BEGIN Data records

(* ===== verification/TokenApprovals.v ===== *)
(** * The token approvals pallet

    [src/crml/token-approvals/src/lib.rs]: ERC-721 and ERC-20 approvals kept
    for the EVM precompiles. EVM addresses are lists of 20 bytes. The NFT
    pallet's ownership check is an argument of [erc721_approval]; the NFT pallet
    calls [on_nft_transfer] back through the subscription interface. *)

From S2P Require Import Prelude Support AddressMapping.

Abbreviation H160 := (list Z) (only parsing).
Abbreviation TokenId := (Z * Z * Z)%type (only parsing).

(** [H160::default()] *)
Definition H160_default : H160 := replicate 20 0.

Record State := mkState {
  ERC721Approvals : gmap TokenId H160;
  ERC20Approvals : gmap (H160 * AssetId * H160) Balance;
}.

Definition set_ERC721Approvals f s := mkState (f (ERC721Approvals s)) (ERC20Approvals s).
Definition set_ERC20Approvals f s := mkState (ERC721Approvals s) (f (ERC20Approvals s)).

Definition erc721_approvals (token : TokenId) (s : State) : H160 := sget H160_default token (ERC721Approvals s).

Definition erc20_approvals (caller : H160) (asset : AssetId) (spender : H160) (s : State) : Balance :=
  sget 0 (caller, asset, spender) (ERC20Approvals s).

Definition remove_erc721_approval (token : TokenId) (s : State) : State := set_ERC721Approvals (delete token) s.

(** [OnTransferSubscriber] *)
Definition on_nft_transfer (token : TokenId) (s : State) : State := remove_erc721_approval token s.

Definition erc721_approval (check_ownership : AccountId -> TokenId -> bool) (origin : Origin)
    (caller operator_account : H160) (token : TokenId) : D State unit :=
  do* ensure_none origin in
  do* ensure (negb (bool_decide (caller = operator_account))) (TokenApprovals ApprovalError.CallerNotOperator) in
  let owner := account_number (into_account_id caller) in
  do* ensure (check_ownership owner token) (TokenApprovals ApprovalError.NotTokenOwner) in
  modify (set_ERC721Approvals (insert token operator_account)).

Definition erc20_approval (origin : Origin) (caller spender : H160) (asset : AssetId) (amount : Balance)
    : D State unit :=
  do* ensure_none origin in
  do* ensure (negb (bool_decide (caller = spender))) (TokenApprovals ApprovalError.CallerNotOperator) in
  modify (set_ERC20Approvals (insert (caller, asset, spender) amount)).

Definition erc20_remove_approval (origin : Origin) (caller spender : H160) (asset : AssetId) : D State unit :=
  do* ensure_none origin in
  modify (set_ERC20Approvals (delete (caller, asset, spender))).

END Data records
BEGIN Data records

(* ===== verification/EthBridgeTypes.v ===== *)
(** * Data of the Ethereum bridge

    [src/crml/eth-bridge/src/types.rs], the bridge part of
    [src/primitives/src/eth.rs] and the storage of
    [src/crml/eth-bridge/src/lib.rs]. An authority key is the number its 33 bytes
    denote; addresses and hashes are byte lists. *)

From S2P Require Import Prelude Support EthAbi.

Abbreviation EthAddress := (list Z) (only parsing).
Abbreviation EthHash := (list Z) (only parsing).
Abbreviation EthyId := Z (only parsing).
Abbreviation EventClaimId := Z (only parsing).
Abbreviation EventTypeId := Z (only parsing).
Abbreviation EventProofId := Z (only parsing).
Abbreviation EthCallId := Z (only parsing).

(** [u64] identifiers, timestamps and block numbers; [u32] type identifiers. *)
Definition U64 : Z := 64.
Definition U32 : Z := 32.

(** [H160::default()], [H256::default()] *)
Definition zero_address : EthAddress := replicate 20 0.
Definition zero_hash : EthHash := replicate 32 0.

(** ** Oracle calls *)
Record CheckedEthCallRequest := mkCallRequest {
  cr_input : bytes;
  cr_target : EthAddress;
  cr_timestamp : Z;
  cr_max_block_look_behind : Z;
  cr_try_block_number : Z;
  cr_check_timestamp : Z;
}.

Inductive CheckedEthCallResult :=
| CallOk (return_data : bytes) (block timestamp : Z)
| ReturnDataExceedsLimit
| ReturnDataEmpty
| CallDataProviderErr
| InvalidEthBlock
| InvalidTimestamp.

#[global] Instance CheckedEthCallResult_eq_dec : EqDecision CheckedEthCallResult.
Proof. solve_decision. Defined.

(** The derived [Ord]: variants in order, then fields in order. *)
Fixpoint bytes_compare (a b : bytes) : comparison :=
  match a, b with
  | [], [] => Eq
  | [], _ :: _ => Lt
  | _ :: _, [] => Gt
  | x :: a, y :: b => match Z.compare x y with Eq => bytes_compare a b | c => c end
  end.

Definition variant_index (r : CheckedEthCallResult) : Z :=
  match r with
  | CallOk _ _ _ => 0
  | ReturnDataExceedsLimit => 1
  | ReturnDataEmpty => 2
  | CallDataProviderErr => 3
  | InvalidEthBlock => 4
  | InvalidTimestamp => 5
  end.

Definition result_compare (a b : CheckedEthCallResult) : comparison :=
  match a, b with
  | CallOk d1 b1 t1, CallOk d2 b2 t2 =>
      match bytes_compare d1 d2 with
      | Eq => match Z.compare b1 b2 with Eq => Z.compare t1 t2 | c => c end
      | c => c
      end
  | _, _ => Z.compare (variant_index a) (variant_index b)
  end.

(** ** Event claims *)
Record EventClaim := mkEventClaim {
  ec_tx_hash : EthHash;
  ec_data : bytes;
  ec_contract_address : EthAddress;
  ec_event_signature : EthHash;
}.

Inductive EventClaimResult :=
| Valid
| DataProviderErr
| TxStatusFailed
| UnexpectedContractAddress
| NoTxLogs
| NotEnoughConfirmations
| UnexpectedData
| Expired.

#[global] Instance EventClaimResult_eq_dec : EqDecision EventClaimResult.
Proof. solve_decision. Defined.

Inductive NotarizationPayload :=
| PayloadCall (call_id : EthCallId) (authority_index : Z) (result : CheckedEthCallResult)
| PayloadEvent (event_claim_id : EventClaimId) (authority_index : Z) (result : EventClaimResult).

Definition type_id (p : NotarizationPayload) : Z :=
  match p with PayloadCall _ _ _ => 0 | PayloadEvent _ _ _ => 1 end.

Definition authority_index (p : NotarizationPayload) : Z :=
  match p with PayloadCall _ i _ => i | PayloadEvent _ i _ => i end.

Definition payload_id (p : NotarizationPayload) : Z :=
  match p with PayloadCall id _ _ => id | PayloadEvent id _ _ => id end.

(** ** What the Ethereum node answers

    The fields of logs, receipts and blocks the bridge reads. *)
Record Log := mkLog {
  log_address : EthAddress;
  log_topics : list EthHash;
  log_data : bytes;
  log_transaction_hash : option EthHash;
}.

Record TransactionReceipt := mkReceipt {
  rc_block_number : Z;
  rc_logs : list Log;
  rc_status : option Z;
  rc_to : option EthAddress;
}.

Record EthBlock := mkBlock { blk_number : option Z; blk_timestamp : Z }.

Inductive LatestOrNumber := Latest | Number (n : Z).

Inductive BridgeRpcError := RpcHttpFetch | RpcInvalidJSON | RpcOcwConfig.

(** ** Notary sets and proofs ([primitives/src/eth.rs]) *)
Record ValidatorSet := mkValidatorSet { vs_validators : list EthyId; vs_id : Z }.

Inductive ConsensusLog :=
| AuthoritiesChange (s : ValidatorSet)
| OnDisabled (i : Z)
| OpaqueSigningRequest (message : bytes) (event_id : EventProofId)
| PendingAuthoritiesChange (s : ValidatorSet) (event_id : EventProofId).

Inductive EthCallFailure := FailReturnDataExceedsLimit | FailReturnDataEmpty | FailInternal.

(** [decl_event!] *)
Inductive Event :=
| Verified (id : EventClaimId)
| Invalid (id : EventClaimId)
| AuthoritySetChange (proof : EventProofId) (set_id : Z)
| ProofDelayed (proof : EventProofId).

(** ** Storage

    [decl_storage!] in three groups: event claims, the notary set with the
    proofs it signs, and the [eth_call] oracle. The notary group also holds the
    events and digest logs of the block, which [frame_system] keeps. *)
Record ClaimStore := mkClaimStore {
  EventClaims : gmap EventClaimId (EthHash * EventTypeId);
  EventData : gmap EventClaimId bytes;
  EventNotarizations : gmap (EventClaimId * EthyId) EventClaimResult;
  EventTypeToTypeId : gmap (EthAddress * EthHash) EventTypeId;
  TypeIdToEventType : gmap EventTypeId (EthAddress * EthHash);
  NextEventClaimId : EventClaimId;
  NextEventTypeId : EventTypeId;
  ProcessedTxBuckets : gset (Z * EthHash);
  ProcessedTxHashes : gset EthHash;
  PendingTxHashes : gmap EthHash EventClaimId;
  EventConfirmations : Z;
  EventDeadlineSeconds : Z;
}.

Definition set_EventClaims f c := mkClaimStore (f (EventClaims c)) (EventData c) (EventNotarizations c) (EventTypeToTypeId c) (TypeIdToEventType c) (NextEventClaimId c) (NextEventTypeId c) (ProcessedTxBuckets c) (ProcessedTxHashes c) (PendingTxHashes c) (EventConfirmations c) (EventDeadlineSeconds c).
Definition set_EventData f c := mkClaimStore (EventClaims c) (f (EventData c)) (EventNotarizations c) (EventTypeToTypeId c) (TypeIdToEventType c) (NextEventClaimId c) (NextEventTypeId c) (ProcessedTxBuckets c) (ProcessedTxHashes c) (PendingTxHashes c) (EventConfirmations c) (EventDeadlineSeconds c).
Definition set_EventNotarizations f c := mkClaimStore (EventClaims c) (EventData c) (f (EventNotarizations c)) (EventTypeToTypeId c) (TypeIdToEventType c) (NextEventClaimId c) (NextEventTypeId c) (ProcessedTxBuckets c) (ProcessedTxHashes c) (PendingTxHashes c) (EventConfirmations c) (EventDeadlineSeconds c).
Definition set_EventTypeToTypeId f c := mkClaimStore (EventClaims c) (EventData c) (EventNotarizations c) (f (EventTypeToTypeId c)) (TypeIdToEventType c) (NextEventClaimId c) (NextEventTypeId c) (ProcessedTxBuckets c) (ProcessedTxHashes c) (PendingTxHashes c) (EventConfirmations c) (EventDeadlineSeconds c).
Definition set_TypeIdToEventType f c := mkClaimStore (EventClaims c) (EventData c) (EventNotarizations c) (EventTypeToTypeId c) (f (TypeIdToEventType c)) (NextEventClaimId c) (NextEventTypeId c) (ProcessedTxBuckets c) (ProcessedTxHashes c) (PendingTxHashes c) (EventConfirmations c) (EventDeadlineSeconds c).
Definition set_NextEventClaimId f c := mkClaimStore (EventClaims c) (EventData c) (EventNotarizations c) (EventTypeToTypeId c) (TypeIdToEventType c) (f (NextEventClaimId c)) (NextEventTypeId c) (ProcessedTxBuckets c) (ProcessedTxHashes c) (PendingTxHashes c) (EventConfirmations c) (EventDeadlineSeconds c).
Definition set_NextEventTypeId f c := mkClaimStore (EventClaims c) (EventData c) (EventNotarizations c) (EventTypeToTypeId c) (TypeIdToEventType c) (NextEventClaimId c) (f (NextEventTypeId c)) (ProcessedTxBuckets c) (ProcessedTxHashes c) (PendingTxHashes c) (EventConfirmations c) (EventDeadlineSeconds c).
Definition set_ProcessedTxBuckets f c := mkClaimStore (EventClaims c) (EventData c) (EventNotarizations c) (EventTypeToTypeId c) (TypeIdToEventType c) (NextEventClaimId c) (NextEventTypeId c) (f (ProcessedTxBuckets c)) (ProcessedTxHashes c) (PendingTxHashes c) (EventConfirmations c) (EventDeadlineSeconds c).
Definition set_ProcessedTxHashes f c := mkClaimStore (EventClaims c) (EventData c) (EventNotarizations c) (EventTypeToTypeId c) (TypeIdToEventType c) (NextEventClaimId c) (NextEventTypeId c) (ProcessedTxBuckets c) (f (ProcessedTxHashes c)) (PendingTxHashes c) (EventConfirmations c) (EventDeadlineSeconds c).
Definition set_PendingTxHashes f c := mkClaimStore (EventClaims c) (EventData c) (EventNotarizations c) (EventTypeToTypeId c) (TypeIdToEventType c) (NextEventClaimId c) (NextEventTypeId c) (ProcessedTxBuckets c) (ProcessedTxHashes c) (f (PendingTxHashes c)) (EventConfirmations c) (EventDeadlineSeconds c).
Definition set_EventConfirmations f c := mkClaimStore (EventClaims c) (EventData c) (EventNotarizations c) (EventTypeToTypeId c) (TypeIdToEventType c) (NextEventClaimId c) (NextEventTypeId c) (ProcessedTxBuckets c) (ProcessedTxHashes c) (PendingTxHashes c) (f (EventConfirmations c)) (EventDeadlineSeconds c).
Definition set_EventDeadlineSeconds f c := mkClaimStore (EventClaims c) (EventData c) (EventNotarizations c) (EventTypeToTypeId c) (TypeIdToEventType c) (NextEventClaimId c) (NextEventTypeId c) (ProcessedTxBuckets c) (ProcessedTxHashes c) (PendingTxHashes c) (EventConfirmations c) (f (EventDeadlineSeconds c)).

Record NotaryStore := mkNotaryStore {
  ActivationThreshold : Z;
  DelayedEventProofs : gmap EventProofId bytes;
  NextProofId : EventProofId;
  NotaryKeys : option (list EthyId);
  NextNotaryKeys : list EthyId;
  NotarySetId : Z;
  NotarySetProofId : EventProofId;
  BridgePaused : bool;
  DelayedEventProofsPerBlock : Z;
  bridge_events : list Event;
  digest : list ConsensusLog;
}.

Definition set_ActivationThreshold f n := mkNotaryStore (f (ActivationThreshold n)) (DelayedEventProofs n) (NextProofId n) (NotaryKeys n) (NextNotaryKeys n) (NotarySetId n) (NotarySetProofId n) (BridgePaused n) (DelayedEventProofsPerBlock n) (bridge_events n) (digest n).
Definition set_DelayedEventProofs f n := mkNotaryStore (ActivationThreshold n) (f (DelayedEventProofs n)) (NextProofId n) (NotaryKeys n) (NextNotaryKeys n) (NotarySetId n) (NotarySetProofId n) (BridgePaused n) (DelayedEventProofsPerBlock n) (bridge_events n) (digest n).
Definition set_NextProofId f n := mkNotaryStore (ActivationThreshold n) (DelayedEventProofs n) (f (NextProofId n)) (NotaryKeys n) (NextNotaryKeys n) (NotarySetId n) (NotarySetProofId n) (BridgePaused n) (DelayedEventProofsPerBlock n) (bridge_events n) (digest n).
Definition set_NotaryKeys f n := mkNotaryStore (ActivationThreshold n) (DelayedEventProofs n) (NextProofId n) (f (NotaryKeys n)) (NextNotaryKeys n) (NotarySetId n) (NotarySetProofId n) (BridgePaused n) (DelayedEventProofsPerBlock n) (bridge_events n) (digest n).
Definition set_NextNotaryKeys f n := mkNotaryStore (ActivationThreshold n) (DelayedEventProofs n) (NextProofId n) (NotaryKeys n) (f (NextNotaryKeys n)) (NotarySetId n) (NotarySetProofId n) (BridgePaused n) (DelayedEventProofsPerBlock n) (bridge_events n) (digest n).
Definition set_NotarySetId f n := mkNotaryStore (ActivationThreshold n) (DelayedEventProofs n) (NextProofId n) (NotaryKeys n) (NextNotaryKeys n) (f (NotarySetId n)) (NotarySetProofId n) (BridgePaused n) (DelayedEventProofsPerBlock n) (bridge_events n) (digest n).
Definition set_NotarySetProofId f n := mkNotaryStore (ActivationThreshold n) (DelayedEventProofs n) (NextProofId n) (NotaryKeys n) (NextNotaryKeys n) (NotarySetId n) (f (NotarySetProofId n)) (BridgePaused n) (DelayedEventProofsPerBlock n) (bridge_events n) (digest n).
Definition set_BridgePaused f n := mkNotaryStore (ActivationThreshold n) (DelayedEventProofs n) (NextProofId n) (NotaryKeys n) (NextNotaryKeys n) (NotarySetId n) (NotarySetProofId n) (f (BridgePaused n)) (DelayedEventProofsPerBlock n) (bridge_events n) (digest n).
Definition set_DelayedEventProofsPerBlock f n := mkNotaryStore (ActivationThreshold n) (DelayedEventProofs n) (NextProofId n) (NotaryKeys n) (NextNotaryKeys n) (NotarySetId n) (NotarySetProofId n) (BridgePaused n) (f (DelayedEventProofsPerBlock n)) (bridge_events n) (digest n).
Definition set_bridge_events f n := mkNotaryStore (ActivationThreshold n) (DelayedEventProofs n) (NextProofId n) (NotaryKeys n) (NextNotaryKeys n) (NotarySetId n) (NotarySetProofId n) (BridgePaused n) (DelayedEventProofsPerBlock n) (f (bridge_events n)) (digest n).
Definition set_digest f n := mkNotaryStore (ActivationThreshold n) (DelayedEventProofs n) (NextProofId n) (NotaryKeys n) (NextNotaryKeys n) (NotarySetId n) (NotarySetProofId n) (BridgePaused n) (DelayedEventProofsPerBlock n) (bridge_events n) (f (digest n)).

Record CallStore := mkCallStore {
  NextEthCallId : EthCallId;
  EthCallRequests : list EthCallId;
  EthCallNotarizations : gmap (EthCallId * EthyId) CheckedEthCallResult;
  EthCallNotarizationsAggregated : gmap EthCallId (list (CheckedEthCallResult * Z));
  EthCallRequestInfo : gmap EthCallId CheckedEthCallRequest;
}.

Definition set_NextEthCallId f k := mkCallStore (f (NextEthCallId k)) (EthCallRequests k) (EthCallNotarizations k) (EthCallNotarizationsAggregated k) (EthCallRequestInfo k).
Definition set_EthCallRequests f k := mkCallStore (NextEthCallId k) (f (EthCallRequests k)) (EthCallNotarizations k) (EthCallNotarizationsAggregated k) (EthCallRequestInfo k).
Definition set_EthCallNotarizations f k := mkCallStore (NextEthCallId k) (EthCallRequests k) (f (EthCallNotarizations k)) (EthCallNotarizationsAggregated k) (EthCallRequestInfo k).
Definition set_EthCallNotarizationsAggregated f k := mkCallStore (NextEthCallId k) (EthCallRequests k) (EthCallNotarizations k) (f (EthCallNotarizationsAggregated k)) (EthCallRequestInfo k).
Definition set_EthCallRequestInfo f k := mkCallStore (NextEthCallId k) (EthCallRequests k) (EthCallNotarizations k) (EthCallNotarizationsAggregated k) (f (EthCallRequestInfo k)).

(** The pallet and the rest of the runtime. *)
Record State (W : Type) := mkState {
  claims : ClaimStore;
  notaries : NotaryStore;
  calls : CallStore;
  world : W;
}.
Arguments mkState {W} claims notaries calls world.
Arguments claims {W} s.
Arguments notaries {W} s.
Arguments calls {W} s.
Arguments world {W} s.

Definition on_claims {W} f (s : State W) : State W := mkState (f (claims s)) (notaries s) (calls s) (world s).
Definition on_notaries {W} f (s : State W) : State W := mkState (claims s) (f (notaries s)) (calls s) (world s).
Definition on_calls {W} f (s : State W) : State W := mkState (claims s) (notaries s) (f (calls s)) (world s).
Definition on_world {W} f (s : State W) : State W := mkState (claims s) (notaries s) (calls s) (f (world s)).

END Data records

» Exercise instructions: Where a line of the records above holds the word "delete", copy that line.

» Result of the exercise:
Definition remove_erc721_approval (token : TokenId) (s : State) : State := set_ERC721Approvals (delete token) s.
  modify (set_ERC20Approvals (delete (caller, asset, spender))).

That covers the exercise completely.